There are endless opportunities to do good by sharing love. My hope is that we will always be on the look for the places where God is sending us out into the community to be Christ’s hands and feet and sowing seeds of love.

Let us never grow tired of being used by God nor grow weary of seeking opportunities to do good by sharing love in the world. There will be challenges along the way. We will put up roadblocks that will prevent us from seeing the opportunities before us to do good. We’ll say we are too tired. We’ll say we are too old. We’ll say we are too young, too poor, too inexperienced, or even too new to try to share love.

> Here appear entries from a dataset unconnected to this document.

(** * Cerebrum tool manager: a shallow embedding of [cerebrum/manager/tool.py]

    The development follows the methods of [ToolManager]: the version
    codec, the cache listing, the newest-version selection, the base64
    content transport, packaging, the requirement check and installer,
    and the local branch of [load_tool] with its [sys.path] and
    [sys.modules] life cycle.

    Conventions.  Python [str] values that name versions, paths and
    packages are [string]s of ASCII text; the text that the requirement
    check decodes from files is a list of code points ([PyText]).
    [bytes] values are [list byte], a Python exception is a value of
    [exn] carried by [result], and process-wide interpreter state is
    threaded explicitly. *)

From Stdlib Require Import ZArith NArith List String Ascii Bool Lia.
From Stdlib Require Import Strings.Byte.
From stdpp Require Import gmap strings.
Import ListNotations.

Set Warnings "-register-all".


Local Open Scope string_scope.
Local Open Scope list_scope.

(** ** Exceptions and results *)

Inductive exn : Type :=
| FileNotFoundError
| NotADirectoryError
| IsADirectoryError
| JSONDecodeError
| KeyError (key : string)
| TypeError
| AttributeError (attr : string)
| ValueError
| IndexError
| BinasciiError
| ImportFault (msg : string)
| CalledProcessError (code : Z)
| OSError (msg : string).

That’s never the case. We are never too tired to be a witness of love. We are never too old to share God’s love with someone. We are never too young to share God’s love. Never too poor. Never too inexperienced. Never too new. Even the smallest expression of God’s love can change someone’s world. The opportunities and possibilities for us to partner with God to share God’s love with all the people we meet are endless.

My friends, and yes, I truly call you my friends, we have received the greatest gift in the world. We are God’s beloved. We have been shaped by God’s grace and forgiven. Let us never pretend to believe this gift is only for ourselves. Let us be bold. Let us be people who are willing to go wherever God desires to sow seeds of goodness through acts of love.

That is my prayer for you, for me, and for our church as we begin this new season together. Let us be bold enough to not only claim the goodness of God’s grace, but to be witnesses of God’s love every day.